Saved entries:
*** Block opens ***
(** ** Worked runs *)

Example lookup_run :
  snd (spotify_rec demo_env "Shape of You" "Ed Sheeran" (Some "id") (Some "secret")
         initial_world)
  = Returned ("Stay by Zedd" +++ nl +++ "Perfect by Ed Sheeran" +++ nl
              +++ "Stay by Zedd" +++ nl +++ "Perfect by Ed Sheeran").
Proof. reflexivity. Qed.

Example api_run :
  map snapshot_response
    (snapshots (run demo_env [Resume; Resume; Resume; CancelClick; Resume; Resume]
                  (Created demo_args) initial_world))
  = let h := response_header "Shape of You" "Ed Sheeran"
               ("Stay by Zedd" +++ nl +++ "Perfect by Ed Sheeran" +++ nl
                +++ "Stay by Zedd" +++ nl +++ "Perfect by Ed Sheeran") in
    [h +++ "Great"; h +++ "Great"; h +++ "Great" +++ CANCEL_MARKER].
Proof. reflexivity. Qed.

(** ** The lookup, path by path *)

(** On a track list in which every track has an artist the comprehension
    returns one rendered entry per track, in order. *)
Lemma comprehension_entries (l : list Track) :
  forallb has_artist l = true ->
  comprehension recommendation_entry l = Returned (map title_by_artist l).
Proof.
  induction l as [|t l IH]; simpl; intros H.
  - reflexivity.
  - apply andb_true_iff in H. destruct H as [Ht Hl].
    unfold recommendation_entry, title_by_artist, primary_artist, has_artist in *.
    destruct (artists t) as [|a more]; simpl in Ht; [discriminate|].
    rewrite (IH Hl). reflexivity.
Qed.

(** A track without artists makes the comprehension raise [IndexError]. *)
Lemma comprehension_raises (l : list Track) :
  forallb has_artist l = false ->
  comprehension recommendation_entry l = Raised IndexError.
Proof.
  induction l as [|t l IH]; simpl; intros H.
  - discriminate.
  - unfold recommendation_entry, has_artist in *.
    destruct (artists t) as [|a more]; simpl in *; [reflexivity|].
    rewrite (IH H). reflexivity.
Qed.

Lemma spotify_rec_no_credentials E t a cid csec w :
  missing_credentials cid csec = true ->
  spotify_rec E t a cid csec w = (inc_world Failed w, Returned MSG_CREDENTIALS).
Proof.
  unfold missing_credentials, spotify_rec. intros H. rewrite H. reflexivity.
Qed.

Lemma spotify_rec_no_match E t a cid csec w :
  missing_credentials cid csec = false ->
  matches E t a cid csec = [] ->
  spotify_rec E t a cid csec w
  = (inc_world Failed (searched t a cid csec w), Returned MSG_NO_TRACKS).
Proof.
  unfold missing_credentials, matches, search_query, spotify_rec. intros H Hm.
  rewrite H. unfold bind, Spotify, search. rewrite Hm. reflexivity.
Qed.

Lemma spotify_rec_no_recommendations E t a cid csec w first others :
  missing_credentials cid csec = false ->
  matches E t a cid csec = first :: others ->
  recommended E t a cid csec = [] ->
  spotify_rec E t a cid csec w
  = (inc_world Failed
       (record_call (Recommendations [uri first]) (searched t a cid csec w)),
     Returned MSG_NO_RECOMMENDATIONS).
Proof.
  unfold missing_credentials, recommended, matches, search_query, spotify_rec.
  intros H Hm Hr. rewrite H. unfold bind, Spotify, search. rewrite Hm in *.
  unfold recommendations. rewrite Hr. reflexivity.
Qed.

Lemma spotify_rec_recommends E t a cid csec w first others :
  missing_credentials cid csec = false ->
  matches E t a cid csec = first :: others ->
  recommended E t a cid csec <> [] ->
  spotify_rec E t a cid csec w
  = let w2 := record_call (Recommendations [uri first]) (searched t a cid csec w) in
    match comprehension recommendation_entry (recommended E t a cid csec) with
    | Returned l =>
        (inc_world Processed (inc_world Successful w2), Returned (String.concat nl l))
    | Raised e => (w2, Raised e)
    end.
Proof.
  unfold missing_credentials, recommended, matches, search_query, spotify_rec.
  intros H Hm Hr. rewrite H. unfold bind, Spotify, search. rewrite Hm in *.
  unfold recommendations, lift.
  destruct (sp_recommendations E (str cid) (str csec) [uri first]) as [|r rs];
    [congruence|].
  destruct (comprehension recommendation_entry (r :: rs)); reflexivity.
Qed.

Lemma spotify_rec_path E t a cid csec w :
  lookup_path E t a cid csec w
    (fst (spotify_rec E t a cid csec w)) (snd (spotify_rec E t a cid csec w)).
Proof.
  destruct (missing_credentials cid csec) eqn:Hc.
  - rewrite (spotify_rec_no_credentials E t a cid csec w Hc).
    now apply path_credentials.
  - destruct (matches E t a cid csec) as [|first others] eqn:Hm.
    + rewrite (spotify_rec_no_match E t a cid csec w Hc Hm).
      now apply path_no_match.
    + destruct (recommended E t a cid csec) as [|r rs] eqn:Hr.
      * rewrite (spotify_rec_no_recommendations E t a cid csec w first others Hc Hm Hr).
        now apply path_no_recommendations with others.
      * assert (Hne : recommended E t a cid csec <> []) by (rewrite Hr; discriminate).
        rewrite (spotify_rec_recommends E t a cid csec w first others Hc Hm Hne).
        cbv zeta. fold (requested t a cid csec first w).
        destruct (forallb has_artist (recommended E t a cid csec)) eqn:Hf.
        -- rewrite (comprehension_entries _ Hf). simpl fst. simpl snd.
           now apply path_success with others.
        -- rewrite (comprehension_raises _ Hf). simpl fst. simpl snd.
           now apply path_index_error with others.
Qed.

(** The lookup never touches the flag, the interaction counter or the
    cancellation counter. *)
Lemma spotify_rec_frame E t a cid csec w :
  let w' := fst (spotify_rec E t a cid csec w) in
  stop_inference w' = stop_inference w
  /\ interactions w' = interactions w
  /\ cancelled w' = cancelled w.
Proof.
  cbv zeta. destruct (spotify_rec_path E t a cid csec w); repeat split; reflexivity.
Qed.

(** The processed and the successful counter move together. *)
Lemma spotify_rec_balance E t a cid csec w :
  let w' := fst (spotify_rec E t a cid csec w) in
  processed w' + successful w = processed w + successful w'.
Proof.
  cbv zeta. destruct (spotify_rec_path E t a cid csec w);
    unfold processed, successful; simpl; lia.
Qed.

Lemma absent_or_empty_falsy o : absent_or_empty o <-> truthy o = false.
Proof.
  unfold absent_or_empty. split.
  - intros [-> | ->]; reflexivity.
  - destruct o as [[|c s]|]; simpl; intros H; [now right | discriminate | now left].
Qed.

(** ** Lookup claims *)

(** C2. When the client id or the client secret is absent or empty,
    [spotify_rec] returns "Please provide Spotify API credentials.", adds one
    to the failure counter and leaves the other counters and the list of
    outgoing calls as they were: no client is built and nothing is sent. *)
Theorem missing_credentials_fail_fast E t a cid csec w :
  absent_or_empty cid \/ absent_or_empty csec ->
  snd (spotify_rec E t a cid csec w)
  = Returned "Please provide Spotify API credentials."
  /\ failed (fst (spotify_rec E t a cid csec w)) = S (failed w)
  /\ successful (fst (spotify_rec E t a cid csec w)) = successful w
  /\ processed (fst (spotify_rec E t a cid csec w)) = processed w
  /\ calls (fst (spotify_rec E t a cid csec w)) = calls w.
Proof.
  intros H.
  assert (Hc : missing_credentials cid csec = true).
  { unfold missing_credentials.
    destruct H as [H | H]; apply absent_or_empty_falsy in H; rewrite H;
      [reflexivity | apply orb_true_r]. }
  rewrite (spotify_rec_no_credentials E t a cid csec w Hc).
  repeat split.
Qed.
*** Block closes ***
Each line above where the word "list" occurs should be copied out.

▸ SOLUTION FOR THIS EXERCISE:
(** On a track list in which every track has an artist the comprehension
Lemma comprehension_entries (l : list Track) :
Lemma comprehension_raises (l : list Track) :
    to the failure counter and leaves the other counters and the list of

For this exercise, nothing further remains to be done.